ASSIGNMENT: From the line with "Throw (e : exn)." through the line with "Local Open Scope js_scope.", repeat the entries verbatim, both end lines included, and add nothing.

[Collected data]
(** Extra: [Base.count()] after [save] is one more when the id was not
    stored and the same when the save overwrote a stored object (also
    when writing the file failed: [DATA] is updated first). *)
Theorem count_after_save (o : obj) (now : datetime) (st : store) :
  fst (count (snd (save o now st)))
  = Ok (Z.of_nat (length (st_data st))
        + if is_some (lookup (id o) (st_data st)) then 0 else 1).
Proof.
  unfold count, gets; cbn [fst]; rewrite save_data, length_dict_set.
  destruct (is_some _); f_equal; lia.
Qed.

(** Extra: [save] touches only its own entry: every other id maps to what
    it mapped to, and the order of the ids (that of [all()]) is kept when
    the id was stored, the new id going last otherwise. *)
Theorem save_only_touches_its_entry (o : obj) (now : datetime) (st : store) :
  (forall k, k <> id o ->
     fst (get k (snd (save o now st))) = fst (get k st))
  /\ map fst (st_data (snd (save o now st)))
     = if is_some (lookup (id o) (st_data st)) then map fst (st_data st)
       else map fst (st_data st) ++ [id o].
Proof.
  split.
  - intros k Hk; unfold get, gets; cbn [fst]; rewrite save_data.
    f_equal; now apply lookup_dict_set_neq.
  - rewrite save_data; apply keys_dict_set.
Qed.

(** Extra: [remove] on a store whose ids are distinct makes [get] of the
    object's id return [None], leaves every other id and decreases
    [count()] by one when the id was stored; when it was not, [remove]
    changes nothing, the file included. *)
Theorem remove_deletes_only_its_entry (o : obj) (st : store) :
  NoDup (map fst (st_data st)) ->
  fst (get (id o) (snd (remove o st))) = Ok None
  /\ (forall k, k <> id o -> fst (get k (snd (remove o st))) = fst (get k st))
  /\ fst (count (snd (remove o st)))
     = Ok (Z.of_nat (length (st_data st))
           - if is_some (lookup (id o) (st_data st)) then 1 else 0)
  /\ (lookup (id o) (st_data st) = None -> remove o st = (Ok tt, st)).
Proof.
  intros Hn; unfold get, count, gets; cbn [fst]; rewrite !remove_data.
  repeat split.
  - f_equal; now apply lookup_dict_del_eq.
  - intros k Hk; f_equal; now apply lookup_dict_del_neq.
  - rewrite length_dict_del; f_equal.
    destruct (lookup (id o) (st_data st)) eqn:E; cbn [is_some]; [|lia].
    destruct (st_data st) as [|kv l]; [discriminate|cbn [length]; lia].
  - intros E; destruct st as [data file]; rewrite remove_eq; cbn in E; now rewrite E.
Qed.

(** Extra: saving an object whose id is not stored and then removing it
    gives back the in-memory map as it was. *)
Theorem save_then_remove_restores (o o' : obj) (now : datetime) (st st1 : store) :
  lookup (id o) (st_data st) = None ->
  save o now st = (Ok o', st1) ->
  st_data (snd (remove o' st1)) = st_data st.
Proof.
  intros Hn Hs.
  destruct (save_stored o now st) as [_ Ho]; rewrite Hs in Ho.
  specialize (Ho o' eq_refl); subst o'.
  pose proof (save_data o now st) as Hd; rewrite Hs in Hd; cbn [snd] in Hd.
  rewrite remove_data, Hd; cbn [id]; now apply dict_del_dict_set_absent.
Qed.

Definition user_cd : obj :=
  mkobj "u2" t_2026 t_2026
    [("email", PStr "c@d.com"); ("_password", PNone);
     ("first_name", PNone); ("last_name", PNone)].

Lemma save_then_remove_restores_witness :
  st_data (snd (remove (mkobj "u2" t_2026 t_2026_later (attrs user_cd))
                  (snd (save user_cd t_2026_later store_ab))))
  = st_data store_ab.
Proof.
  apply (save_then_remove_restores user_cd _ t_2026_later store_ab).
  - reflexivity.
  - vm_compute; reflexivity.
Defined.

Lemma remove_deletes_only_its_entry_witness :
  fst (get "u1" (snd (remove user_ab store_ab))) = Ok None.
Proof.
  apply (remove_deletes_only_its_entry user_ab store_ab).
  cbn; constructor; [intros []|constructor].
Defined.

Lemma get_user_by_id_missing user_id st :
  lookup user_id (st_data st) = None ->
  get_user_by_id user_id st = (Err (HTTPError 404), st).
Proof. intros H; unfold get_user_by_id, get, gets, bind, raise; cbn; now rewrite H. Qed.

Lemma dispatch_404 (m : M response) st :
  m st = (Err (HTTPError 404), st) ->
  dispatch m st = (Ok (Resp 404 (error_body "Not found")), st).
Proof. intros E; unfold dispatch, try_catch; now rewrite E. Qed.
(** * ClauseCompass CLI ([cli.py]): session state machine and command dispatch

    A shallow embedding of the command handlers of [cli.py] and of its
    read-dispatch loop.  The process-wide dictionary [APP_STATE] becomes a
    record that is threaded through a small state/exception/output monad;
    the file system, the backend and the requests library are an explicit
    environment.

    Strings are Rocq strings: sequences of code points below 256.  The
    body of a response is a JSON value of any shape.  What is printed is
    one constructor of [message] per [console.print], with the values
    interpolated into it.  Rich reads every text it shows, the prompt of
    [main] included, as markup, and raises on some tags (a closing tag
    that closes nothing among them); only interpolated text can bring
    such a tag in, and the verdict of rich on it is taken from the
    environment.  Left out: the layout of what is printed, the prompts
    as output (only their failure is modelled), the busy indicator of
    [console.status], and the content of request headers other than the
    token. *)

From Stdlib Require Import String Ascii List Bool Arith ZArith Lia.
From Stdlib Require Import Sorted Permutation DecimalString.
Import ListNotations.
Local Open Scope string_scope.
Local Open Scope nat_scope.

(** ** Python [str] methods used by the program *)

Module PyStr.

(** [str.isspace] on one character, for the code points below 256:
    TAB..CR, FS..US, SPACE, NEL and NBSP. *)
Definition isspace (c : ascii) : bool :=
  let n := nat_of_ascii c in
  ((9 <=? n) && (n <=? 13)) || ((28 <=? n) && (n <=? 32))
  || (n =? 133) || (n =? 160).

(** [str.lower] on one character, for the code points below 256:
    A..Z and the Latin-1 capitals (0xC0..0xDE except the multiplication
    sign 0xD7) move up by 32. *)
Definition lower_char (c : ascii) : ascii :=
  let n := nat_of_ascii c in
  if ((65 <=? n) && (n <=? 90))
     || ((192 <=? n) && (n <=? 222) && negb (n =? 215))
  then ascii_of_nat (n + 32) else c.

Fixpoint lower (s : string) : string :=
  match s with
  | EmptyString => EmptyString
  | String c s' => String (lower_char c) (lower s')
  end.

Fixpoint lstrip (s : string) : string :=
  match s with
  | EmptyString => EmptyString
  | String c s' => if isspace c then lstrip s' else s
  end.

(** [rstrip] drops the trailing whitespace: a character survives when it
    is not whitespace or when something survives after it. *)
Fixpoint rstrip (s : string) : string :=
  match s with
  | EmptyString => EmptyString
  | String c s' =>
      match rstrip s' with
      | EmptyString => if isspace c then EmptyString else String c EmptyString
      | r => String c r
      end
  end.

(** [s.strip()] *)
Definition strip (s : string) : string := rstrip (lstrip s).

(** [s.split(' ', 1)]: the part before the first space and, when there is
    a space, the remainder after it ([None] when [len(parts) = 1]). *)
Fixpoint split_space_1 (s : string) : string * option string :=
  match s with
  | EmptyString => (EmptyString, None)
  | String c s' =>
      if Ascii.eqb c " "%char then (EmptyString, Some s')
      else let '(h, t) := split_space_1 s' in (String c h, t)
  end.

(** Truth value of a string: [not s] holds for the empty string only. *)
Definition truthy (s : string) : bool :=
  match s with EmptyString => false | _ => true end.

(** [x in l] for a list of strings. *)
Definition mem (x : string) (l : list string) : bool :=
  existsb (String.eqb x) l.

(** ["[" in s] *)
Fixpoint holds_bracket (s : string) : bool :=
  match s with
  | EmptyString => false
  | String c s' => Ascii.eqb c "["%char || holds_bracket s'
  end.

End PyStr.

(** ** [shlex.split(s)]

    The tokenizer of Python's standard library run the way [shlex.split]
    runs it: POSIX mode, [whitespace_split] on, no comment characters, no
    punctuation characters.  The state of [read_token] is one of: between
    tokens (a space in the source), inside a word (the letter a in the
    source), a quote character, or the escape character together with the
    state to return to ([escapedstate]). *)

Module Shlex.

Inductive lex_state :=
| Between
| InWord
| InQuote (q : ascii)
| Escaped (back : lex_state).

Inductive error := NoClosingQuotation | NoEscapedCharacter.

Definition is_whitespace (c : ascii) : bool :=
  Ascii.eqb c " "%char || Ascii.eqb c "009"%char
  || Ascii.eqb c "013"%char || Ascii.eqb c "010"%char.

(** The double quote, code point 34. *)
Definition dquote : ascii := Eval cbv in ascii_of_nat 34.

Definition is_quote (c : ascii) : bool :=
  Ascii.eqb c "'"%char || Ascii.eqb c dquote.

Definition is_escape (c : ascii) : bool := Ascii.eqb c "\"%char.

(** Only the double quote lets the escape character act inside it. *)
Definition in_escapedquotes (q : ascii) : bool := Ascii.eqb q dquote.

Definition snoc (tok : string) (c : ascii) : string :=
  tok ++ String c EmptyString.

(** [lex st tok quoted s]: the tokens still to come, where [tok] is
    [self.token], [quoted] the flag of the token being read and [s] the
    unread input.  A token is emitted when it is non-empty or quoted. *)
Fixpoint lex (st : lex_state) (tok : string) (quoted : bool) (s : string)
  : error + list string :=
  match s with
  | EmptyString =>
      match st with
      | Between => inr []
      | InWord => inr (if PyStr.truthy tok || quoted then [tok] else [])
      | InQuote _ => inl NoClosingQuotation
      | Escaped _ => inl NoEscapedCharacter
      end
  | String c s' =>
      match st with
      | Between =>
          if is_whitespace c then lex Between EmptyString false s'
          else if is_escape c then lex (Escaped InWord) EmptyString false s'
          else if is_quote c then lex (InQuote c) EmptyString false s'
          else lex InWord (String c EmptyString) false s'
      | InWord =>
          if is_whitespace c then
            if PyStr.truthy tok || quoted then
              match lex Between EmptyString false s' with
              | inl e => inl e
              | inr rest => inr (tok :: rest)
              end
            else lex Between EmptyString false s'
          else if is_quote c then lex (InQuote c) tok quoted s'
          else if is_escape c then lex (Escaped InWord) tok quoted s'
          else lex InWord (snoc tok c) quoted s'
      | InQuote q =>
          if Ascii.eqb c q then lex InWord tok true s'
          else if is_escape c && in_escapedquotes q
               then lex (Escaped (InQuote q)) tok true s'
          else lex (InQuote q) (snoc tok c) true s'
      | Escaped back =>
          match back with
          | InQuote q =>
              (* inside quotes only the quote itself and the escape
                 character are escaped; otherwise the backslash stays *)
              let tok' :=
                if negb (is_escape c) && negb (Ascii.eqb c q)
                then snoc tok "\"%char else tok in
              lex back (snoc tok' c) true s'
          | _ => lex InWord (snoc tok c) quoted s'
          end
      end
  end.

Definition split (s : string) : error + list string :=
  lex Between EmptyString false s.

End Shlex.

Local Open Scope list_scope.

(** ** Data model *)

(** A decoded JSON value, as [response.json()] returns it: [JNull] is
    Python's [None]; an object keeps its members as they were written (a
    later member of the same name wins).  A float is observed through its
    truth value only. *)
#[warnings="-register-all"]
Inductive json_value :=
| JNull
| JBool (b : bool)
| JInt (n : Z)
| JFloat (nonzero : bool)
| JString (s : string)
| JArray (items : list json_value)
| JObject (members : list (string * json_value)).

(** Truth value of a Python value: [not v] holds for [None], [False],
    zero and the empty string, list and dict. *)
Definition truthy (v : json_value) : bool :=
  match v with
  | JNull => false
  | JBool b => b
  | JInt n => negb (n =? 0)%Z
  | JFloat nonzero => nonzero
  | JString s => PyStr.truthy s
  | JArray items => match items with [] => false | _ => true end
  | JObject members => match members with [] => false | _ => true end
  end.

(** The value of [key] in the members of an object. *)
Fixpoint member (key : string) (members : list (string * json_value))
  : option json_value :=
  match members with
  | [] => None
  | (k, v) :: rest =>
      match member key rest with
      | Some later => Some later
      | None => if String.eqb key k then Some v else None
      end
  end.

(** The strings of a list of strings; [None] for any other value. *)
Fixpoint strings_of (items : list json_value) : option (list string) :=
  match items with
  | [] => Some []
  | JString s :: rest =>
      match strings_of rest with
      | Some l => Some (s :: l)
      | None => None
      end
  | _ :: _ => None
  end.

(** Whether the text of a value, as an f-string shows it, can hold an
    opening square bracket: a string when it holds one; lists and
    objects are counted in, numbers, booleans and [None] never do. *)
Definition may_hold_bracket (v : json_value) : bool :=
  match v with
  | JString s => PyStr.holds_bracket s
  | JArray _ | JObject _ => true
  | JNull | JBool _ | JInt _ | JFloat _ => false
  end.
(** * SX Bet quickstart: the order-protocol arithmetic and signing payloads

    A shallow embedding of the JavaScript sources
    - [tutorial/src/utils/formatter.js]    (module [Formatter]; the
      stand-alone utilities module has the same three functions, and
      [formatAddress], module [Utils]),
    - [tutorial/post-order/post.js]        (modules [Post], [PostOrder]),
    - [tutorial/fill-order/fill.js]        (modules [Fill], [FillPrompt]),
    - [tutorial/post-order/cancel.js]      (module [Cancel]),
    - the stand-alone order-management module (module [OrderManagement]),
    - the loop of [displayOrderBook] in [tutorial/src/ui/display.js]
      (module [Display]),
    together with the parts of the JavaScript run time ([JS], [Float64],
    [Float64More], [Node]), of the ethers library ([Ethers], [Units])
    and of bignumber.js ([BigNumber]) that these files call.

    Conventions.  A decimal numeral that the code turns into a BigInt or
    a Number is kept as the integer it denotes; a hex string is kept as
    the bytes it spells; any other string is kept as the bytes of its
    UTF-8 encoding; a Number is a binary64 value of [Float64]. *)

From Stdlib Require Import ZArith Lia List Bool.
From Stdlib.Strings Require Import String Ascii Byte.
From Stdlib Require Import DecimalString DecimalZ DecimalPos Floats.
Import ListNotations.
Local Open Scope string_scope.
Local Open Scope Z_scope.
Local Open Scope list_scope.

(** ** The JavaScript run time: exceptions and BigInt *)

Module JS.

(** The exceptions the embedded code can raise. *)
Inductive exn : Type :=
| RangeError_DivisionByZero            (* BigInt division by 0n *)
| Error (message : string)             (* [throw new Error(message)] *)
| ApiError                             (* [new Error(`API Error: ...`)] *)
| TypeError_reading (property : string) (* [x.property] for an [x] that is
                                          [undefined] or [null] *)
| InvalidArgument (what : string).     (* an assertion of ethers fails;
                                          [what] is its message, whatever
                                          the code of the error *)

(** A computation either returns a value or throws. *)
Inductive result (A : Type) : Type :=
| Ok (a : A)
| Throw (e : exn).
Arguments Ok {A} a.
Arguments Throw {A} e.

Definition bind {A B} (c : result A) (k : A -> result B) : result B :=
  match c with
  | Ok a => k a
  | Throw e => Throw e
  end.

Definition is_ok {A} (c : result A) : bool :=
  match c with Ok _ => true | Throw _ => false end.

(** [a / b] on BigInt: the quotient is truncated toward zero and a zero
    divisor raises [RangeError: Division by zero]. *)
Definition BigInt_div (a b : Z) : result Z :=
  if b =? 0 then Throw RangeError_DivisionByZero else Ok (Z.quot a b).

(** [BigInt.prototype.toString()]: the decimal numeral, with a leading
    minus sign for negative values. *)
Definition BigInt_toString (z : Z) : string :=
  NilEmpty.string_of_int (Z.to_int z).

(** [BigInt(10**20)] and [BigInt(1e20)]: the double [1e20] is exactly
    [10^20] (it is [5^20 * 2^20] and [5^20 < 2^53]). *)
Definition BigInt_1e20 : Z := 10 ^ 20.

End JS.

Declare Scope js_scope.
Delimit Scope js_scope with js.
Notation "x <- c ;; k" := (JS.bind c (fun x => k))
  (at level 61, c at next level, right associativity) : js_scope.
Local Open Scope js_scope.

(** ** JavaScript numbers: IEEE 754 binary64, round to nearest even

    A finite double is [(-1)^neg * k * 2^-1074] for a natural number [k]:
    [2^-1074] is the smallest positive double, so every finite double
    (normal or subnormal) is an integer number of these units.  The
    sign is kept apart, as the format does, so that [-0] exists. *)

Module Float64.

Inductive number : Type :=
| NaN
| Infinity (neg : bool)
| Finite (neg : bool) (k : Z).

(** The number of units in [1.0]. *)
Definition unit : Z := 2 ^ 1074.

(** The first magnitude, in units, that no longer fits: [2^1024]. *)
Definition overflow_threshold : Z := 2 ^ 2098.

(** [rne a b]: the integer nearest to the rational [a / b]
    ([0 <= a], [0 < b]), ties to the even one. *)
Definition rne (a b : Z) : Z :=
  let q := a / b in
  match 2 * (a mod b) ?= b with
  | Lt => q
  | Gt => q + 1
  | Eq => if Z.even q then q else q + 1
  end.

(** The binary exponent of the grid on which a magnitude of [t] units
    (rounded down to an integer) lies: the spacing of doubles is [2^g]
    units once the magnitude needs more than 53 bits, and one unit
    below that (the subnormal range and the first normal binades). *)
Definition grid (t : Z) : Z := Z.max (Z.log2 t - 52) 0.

TASK SOLUTION:
| Throw (e : exn).
Arguments Ok {A} a.
Arguments Throw {A} e.

Definition bind {A B} (c : result A) (k : A -> result B) : result B :=
  match c with
  | Ok a => k a
  | Throw e => Throw e
  end.

Definition is_ok {A} (c : result A) : bool :=
  match c with Ok _ => true | Throw _ => false end.

(** [a / b] on BigInt: the quotient is truncated toward zero and a zero
    divisor raises [RangeError: Division by zero]. *)
Definition BigInt_div (a b : Z) : result Z :=
  if b =? 0 then Throw RangeError_DivisionByZero else Ok (Z.quot a b).

(** [BigInt.prototype.toString()]: the decimal numeral, with a leading
    minus sign for negative values. *)
Definition BigInt_toString (z : Z) : string :=
  NilEmpty.string_of_int (Z.to_int z).

(** [BigInt(10**20)] and [BigInt(1e20)]: the double [1e20] is exactly
    [10^20] (it is [5^20 * 2^20] and [5^20 < 2^53]). *)
Definition BigInt_1e20 : Z := 10 ^ 20.

End JS.

Declare Scope js_scope.
Delimit Scope js_scope with js.
Notation "x <- c ;; k" := (JS.bind c (fun x => k))
  (at level 61, c at next level, right associativity) : js_scope.
Local Open Scope js_scope.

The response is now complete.